A partir de su regreso en el 1969, con un aval de lucha apreciable y una fachada
aparentemente incuestionable, el Lagarto se dio a la tarea de entregar las armas que se habían
escondido en la post-guerra y que sustentarían la nueva lucha armada propuesta, denunciando
a las fuerzas del gobierno santuarios, escondites y personas que las guardaban.

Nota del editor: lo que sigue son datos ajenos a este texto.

(* ------------------------------------------------------------------ *)
(** ** The state monad of the sort *)
(* ------------------------------------------------------------------ *)

Lemma bind_some {E A B : Type} (m : @M E A) (k : A -> @M E B) (d d' : list E) (x : A) :
  m d = Some (x, d') -> bind m k d = k x d'.
Proof. intros H; unfold bind; rewrite H; reflexivity. Qed.

Lemma less_some {E : Type} (cmp : E -> E -> Z) (i j : Z) (d : list E) (a b : E) :
  (0 <= i)%Z -> (0 <= j)%Z -> d !! Z.to_nat i = Some a -> d !! Z.to_nat j = Some b ->
  less cmp i j d = Some ((cmp a b <? 0)%Z, d).
Proof.
  intros Hi Hj Ha Hb; unfold less, bind, at_, ret.
  rewrite (proj2 (Z.ltb_ge i 0) Hi), Ha, (proj2 (Z.ltb_ge j 0) Hj), Hb; reflexivity.
Qed.

Lemma lookup_middle {E : Type} (s post : list E) (x : E) :
  (s ++ x :: post)%list !! length s = Some x.
Proof. induction s; simpl; auto. Qed.

Lemma insert_middle {E : Type} (s post : list E) (x y : E) :
  <[length s := y]> (s ++ x :: post)%list = (s ++ y :: post)%list.
Proof. induction s as [|h t IH]; simpl; [reflexivity|]. rewrite IH; reflexivity. Qed.

Lemma swap_down {E : Type} (s post : list E) (x y : E) :
  swap (Z.of_nat (length s + 1)) (Z.of_nat (length s + 1) - 1) (s ++ y :: x :: post)%list
  = Some (tt, (s ++ x :: y :: post)%list).
Proof.
  unfold swap.
  replace (Z.of_nat (length s + 1) - 1)%Z with (Z.of_nat (length s)) by lia.
  rewrite !Nat2Z.id.
  rewrite (proj2 (Z.ltb_ge (Z.of_nat (length s + 1)) 0)) by lia.
  rewrite (proj2 (Z.ltb_ge (Z.of_nat (length s)) 0)) by lia.
  assert (E1 : (s ++ y :: x :: post)%list = ((s ++ [y]) ++ x :: post)%list)
    by (rewrite <- app_assoc; reflexivity).
  assert (L1 : (length s + 1)%nat = length (s ++ [y])) by (rewrite length_app; simpl; lia).
  assert (H1 : (s ++ y :: x :: post)%list !! (length s + 1)%nat = Some x)
    by (rewrite E1, L1; apply lookup_middle).
  rewrite H1, lookup_middle; simpl.
  rewrite E1, L1, insert_middle, <- app_assoc; simpl.
  rewrite insert_middle; reflexivity.
Qed.

(* ------------------------------------------------------------------ *)
(** ** insertionSortCmpFunc sorts stably *)
(* ------------------------------------------------------------------ *)

Section GoInsertionSort.

Context {E : Type}.
Variable key : E -> Z.
Variable cmp : E -> E -> Z.
Variable P : E -> Prop.
(** The comparator agrees with the keys on the elements being sorted. *)
Hypothesis Hcmp : forall x y, P x -> P y -> (cmp x y <? 0)%Z = (key x <? key y)%Z.
Local Open Scope list_scope.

En su momento esta labor de zapa, hecha con maestría inigualable y temeraria, fue bastante
dañina para el movimiento revolucionario, creando también suspicacias y sospechas que
trascendiendo a las facciones serían la semilla de futuros enfrentamientos que a la postre
contribuirían al descalabro de todo el movimiento. De esta forma, y dentro de un plan
bastante articulado, Juanito el Lagarto se integró en otro movimiento, logrando llevarse del
MPD y otros grupos cuadros apreciables, muchos de los cuales creyeron en su buena fe y su
vieja y combativa postura de lucha.

Voz Proletaria se llamó entonces la facción que dirigía y que en apariencia seguía los
lineamientos acordados por todo el movimiento, mientras figuras importantes seguían
cayendo en una guerra clandestina, acondicionada por traiciones como esta, y una represión
despiadada y selectiva. Se puede afirmar que Juanito se entregó a sus tareas
contrarrevolucionarias, con la misma pasión que se había entregado desde muy joven al
proceso revolucionario.-Papeleta mató a menú, dirían algunos. -Vainas de la pequeña
burguesía pobre, muy pobre, dirían otros para justificar lo que no se puede justificar.

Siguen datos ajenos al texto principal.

Definition printNat (n : Z) : jsstring := digitsOf 400 n [].

Fixpoint fractionDigits (fuel : nat) (r d : Z) : jsstring :=
  match fuel with
  | O => []
  | S fuel' =>
    if r =? 0 then []
    else (48 + (r * 10) / d) :: fractionDigits fuel' ((r * 10) mod d) d
  end.

Definition printNumber (q : Q) : jsstring :=
  let n := Z.abs (Qnum q) in
  let d := Z.pos (Qden q) in
  (if Qnum q <? 0 then [45] else [])
  ++ printNat (n / d)
  ++ (if n mod d =? 0 then [] else 46 :: fractionDigits 17 (n mod d) d).

Definition upperUnit (c : Z) : Z :=
  if (97 <=? c) && (c <=? 122) then c - 32 else c.

Definition isAlnum (c : Z) : bool :=
  ((48 <=? c) && (c <=? 57)) || ((65 <=? c) && (c <=? 90))
  || ((97 <=? c) && (c <=? 122)).

(** A language tag is accepted when it is made of subtags of one to eight
    letters or digits separated by hyphens. *)
Fixpoint wellFormedTag (run : nat) (tag : jsstring) : bool :=
  match tag with
  | [] => (0 <? run)%nat
  | c :: rest =>
    if c =? 45 then (0 <? run)%nat && wellFormedTag 0 rest
    else isAlnum c && (run <? 8)%nat && wellFormedTag (S run) rest
  end.

Definition refPlatform : Platform :=
  {| numberToString := printNumber;
     toUpperCase := map upperUnit;
     getFullYear := fun ms => 1970 + ms / 31556952000;
     toLocaleDateString := fun loc ms =>
       if wellFormedTag 0 loc then Some (printNat (ms / 86400000)) else None;
     toISOString := printNat |}.

Definition demo : BookDataGenerator :=
  {| locale := js "en-US"; baseSeed := 12345;
     avgLikes := 5; avgReviews := 47 # 10 |}.

(* ------------------------------------------------------------------ *)
(** ** Notions used to state the properties *)

(** What the platform promises: the date formatter accepts the three
    locales of the schema. *)
Definition PlatformOk (P : Platform) : Prop :=
  forall loc d, In loc supportedLocales -> toLocaleDateString P loc d <> None.

(** [sat F m Q E]: from every state of the source, [m] either returns a
    value in [Q] or throws an exception in [E]. *)
Definition sat (F : Faker) {A : Type} (m : prog A) (Q : A -> Prop)
  (E : exn -> Prop) : Prop :=
  forall s, match fst (run F m s) with
            | Ok a => Q a
            | Thrown e => E e
            end.

Definition noThrow : exn -> Prop := fun _ => False.
Definition anyThrow : exn -> Prop := fun _ => True.

(** The state of the random source after a sequence of calls of
    [generateBook], by any generators, whatever their outcome. *)
Definition stateAfter (F : Faker) (P : Platform)
  (prior : list (BookDataGenerator * Z)) (s : rng F) : rng F :=
  fold_left (fun st gi => snd (run F (generateBook P (fst gi) (snd gi)) st))
            prior s.

(** Two parameter tuples that differ in exactly one component. *)
Definition differInExactlyOne (g g' : BookDataGenerator) : Prop :=
  (locale g <> locale g' /\ baseSeed g = baseSeed g'
   /\ avgLikes g = avgLikes g' /\ avgReviews g = avgReviews g')
  \/ (locale g = locale g' /\ baseSeed g <> baseSeed g'
      /\ avgLikes g = avgLikes g' /\ avgReviews g = avgReviews g')
  \/ (locale g = locale g' /\ baseSeed g = baseSeed g'
      /\ avgLikes g <> avgLikes g' /\ avgReviews g = avgReviews g')
  \/ (locale g = locale g' /\ baseSeed g = baseSeed g'
      /\ avgLikes g = avgLikes g' /\ avgReviews g <> avgReviews g').

(** A source that answers every uniform draw by [u]: it gives the result
    of a program as a function of its draw. *)
Definition oracleDraw (u : Q) (X : Type) (c : call X) (s : unit) : X * unit :=
  match c in call T return T * unit with
  | NumberFloat _ _ => (u, s)
  | NumberInt min _ => (min, s)
  | ArrayElementIndex _ => (O, s)
  | WeightedIndex _ => (O, s)
  | WordAdjective | WordNoun | PersonFullName | CompanyName
  | InternetUsername => ([], s)
  | DateBetween _ _ => (0, s)
  end.

Definition oracle (u : Q) : Faker :=
  {| rng := unit; seed := fun _ => tt; draw := oracleDraw u |}.

Definition valueOr {A : Type} (d : A) (o : outcome A) : A :=
  match o with
  | Ok a => a
  | Thrown _ => d
  end.

(** The count that [generateExactCount] returns when its draw is [u]. *)
Definition exactCountAt (target u : Q) : Z :=
  valueOr 0 (fst (run (oracle u) (generateExactCount target) tt)).

(** The sum of [f] over the first [k] points of the grid
    [0/N, 1/N, ..., (N-1)/N], and its mean over the whole grid: the
    expectation of [f u] for [u] uniform on the grid. *)
Fixpoint sumOverGrid (N : Z) (k : nat) (f : Q -> Z) : Z :=
  match k with
  | O => 0
  | S k' => sumOverGrid N k' f + f (inject_Z (Z.of_nat k') / inject_Z N)%Q
  end.

Definition meanOverGrid (N : Z) (f : Q -> Z) : Q :=
  (inject_Z (sumOverGrid N (Z.to_nat N) f) / inject_Z N)%Q.

(** *** The sentiment model in the words of the specification *)

(** The numbers of the model are those of the program: the quotient is
    the double nearest to [score/10], and a decimal is the double that
    it denotes. *)
Definition popularityRatio (score : Z) : Q :=
  Qmin (roundDouble (inject_Z score / 10)) 1.

Inductive band : Type := High | Middle | Low.

(** [r > 0.7], [0.4 < r <= 0.7], [r <= 0.4]. *)
Definition inBand (r : Q) (b : band) : Prop :=
  match b with
  | High => (literal (7 # 10) < r)%Q
  | Middle => (literal (4 # 10) < r)%Q /\ (r <= literal (7 # 10))%Q
  | Low => (r <= literal (4 # 10))%Q
  end.

(** The cumulative thresholds of a band, for positive, neutral and
    negative in that order. *)
Definition cumulativeThresholds (b : band) : list (Q * sentiment) :=
  match b with
  | High => [(literal (8 # 10), Positive); (literal (95 # 100), Neutral);
             (1%Q, Negative)]
  | Middle => [(literal (5 # 10), Positive); (literal (85 # 100), Neutral);
               (1%Q, Negative)]
  | Low => [(literal (2 # 10), Positive); (literal (6 # 10), Neutral);
            (1%Q, Negative)]
  end.

(** The decimals that [determineReviewSentiment] writes. *)
Definition sentimentLiterals : list Q :=
  [7 # 10; 4 # 10; 8 # 10; 95 # 100; 5 # 10; 85 # 100; 2 # 10; 6 # 10].

(** The first entry whose threshold the draw is below. *)
Fixpoint cumulativePick {A : Type} (part : list (Q * A)) (u : Q) : option A :=
  match part with
  | [] => None
  | (t, a) :: rest => if Qlt_bool u t then Some a else cumulativePick rest u
  end.

(** The rating distribution of a sentiment: rating and probability. *)
Definition ratingDistribution (s : sentiment) : list (Z * Q) :=
  match s with
  | Positive => [(5, 60 # 100); (4, 30 # 100); (3, 10 # 100)]
  | Neutral => [(3, 50 # 100); (4, 25 # 100); (2, 25 # 100)]
  | Negative => [(1, 50 # 100); (2, 30 # 100); (3, 20 # 100)]
  end.

(** The share of the total weight that each value of a weighted array
    has. *)
Definition shares (array : list (Z * Z)) : list (Z * Q) :=
  map (fun wv => (snd wv, inject_Z (fst wv) / inject_Z (total (map fst array)))%Q)
      array.

Definition sameDistribution (a b : list (Z * Q)) : Prop :=
  Forall2 (fun x y => fst x = fst y /\ (snd x == snd y)%Q) a b.

(** *** The corpus a locale resolves to *)

(** The locale whose tables serve a locale string: itself when it is one
    of the three of the tables, the default otherwise. *)
Definition corpusOf (loc : jsstring) : LocaleReviews :=
  if jseqb (js "en-US") loc then reviews_enUS
  else if jseqb (js "de-DE") loc then reviews_deDE
  else if jseqb (js "ja-JP") loc then reviews_jaJP
  else reviews_enUS.

(** A review whose rating and text come from one sentiment: the rating is
    a value of the rating table of the sentiment, and the text is in the
    corpus of the locale for that sentiment and in the corpus of no other
    sentiment. *)
Definition jointlySampled (loc : jsstring) (r : Review) : Prop :=
  exists s : sentiment,
    In (rating r) (map snd (ratingWeights s))
    /\ In (text r) (bySentiment (corpusOf loc) s)
    /\ forall s', s' <> s -> ~ In (text r) (bySentiment (corpusOf loc) s').

(** A review sampled from a state of the random source, in the words of
    the specification: one uniform draw selects one sentiment, in the
    band of the popularity ratio of the record; the next draw picks the
    rating in the table of that sentiment, and the next the text in the
    corpus of the locale for that same sentiment, and in the corpus of
    no other; the name and the date follow.  [st'] is the state after
    the five draws. *)
Definition sampledReview (F : Faker) (loc : jsstring) (likes : Z)
  (st : rng F) (r : Review) (st' : rng F) : Prop :=
  exists (b : band) (sen : sentiment),
    let u := fst (draw F (NumberFloat 0 1) st) in
    let st1 := snd (draw F (NumberFloat 0 1) st) in
    let ratingCall := WeightedIndex (map fst (ratingWeights sen)) in
    let st2 := snd (draw F ratingCall st1) in
    let corpus := bySentiment (corpusOf loc) sen in
    let textCall := ArrayElementIndex (List.length corpus) in
    let st3 := snd (draw F textCall st2) in
    let st4 := snd (draw F InternetUsername st3) in
    inBand (popularityRatio likes) b
    /\ cumulativePick (cumulativeThresholds b) u = Some sen
    /\ nth_error (map snd (ratingWeights sen)) (fst (draw F ratingCall st1))
       = Some (rating r)
    /\ nth_error corpus (fst (draw F textCall st2)) = Some (text r)
    /\ (forall sen', sen' <> sen ->
          ~ In (text r) (bySentiment (corpusOf loc) sen'))
    /\ reviewer r = fst (draw F InternetUsername st3)
    /\ st' = snd (draw F (DateBetween (js "2020-01-01") (js "2024-12-31")) st4).

(** The elements of a list produced one after the other, each from the
    state that the previous one left. *)
Inductive threaded {S A : Type} (step : S -> A -> S -> Prop)
  : S -> list A -> S -> Prop :=
| threaded_nil (s : S) : threaded step s [] s
| threaded_cons (s s1 s2 : S) (a : A) (l : list A) :
    step s a s1 -> threaded step s1 l s2 -> threaded step s (a :: l) s2.

Definition disjointb (a b : list jsstring) : bool :=
  forallb (fun x => negb (existsb (jseqb x) b)) a.

Definition sentimentsDisjoint (r : LocaleReviews) : bool :=
  disjointb (positive_reviews r) (neutral_reviews r)
  && disjointb (positive_reviews r) (negative_reviews r)
  && disjointb (neutral_reviews r) (negative_reviews r).

(** *** Pages *)

(** The last page whose indices are all at most [2^53]: up to it the
    arithmetic of the handler on the page number is exact. *)
Definition maxExactPage : Z := 900719925474097.

(** [20 + (page - 1) * 10 + 1] in exact arithmetic. *)
Definition firstIndexOf (page : Z) : Z :=
  if page =? 0 then 1 else 20 + (page - 1) * 10 + 1.

(** The indices of the records of a page, as the loop of the handler
    computes them. *)
Definition pageIndices (page : Z) : list Z :=
  map (fun k => numAdd (startIndex page) (Z.of_nat k))
      (seq 0 (Z.to_nat (pageCount page))).

(** The indices [1, 2, ..., n]. *)
Definition indicesUpTo (n : nat) : list Z := map Z.of_nat (seq 1 n).

Definition booksOf (r : Response) : list Book :=
  match r with
  | Json books _ _ _ => books
  | _ => []
  end.

Definition hasMoreOf (r : Response) : option bool :=
  match r with
  | Json _ _ hasMore _ => Some hasMore
  | _ => None
  end.

(** A body that passes the schema, for a page and a parameter tuple. *)
Definition bodyOf (n : Z) (loc : option jsstring) (sd : Z) (al ar : Q)
  : RequestBody :=
  {| body_page := Some (inject_Z n); body_locale := loc;
     body_seed := Some (inject_Z sd);
     body_avgLikes := Some al; body_avgReviews := Some ar |}.

(** *** Labels of the cover *)

(** The label of a string for a limit: the string when it has at most
    [limit] characters, its first [limit] characters followed by an
    ellipsis otherwise. *)
Definition truncatedLabel (limit : nat) (s : jsstring) : jsstring :=
  if (List.length s <=? limit)%nat then s else firstn limit s ++ js "...".

(** The indices at which the sum [baseSeed + fingerprint + index] of a
    generator is exact: the fingerprint is at most [2^31]. *)
Definition exactRange (g : BookDataGenerator) (index : Z) : Prop :=
  Z.abs (baseSeed g) + 2147483648 + Z.abs index <= maxExact.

Fue la dirigencia del MPD la que desentrañó la traición de Juanito el Lagarto. Sin embargo, no
fue de ahí que salió el drástico castigo. Otto y el Moreno se lo comunicaron con las debidas
evidencias y de forma cauta a Rubirosa Fermín, segundo al mando de Voz Proletaria, y éste
comenzó a darle seguimiento con cuidado para que el hombre no se le espantara y se escapara
de la “nasa de Yayo”. Tiempo después, cuando la guardia ocupó la UASD, encontró en algún
rincón olvidado todo el proceso debidamente documentado y fotografiado de la “pasión y
muerte” de ese pérfido, largo como un “juso”, llamado Juanito el Lagarto.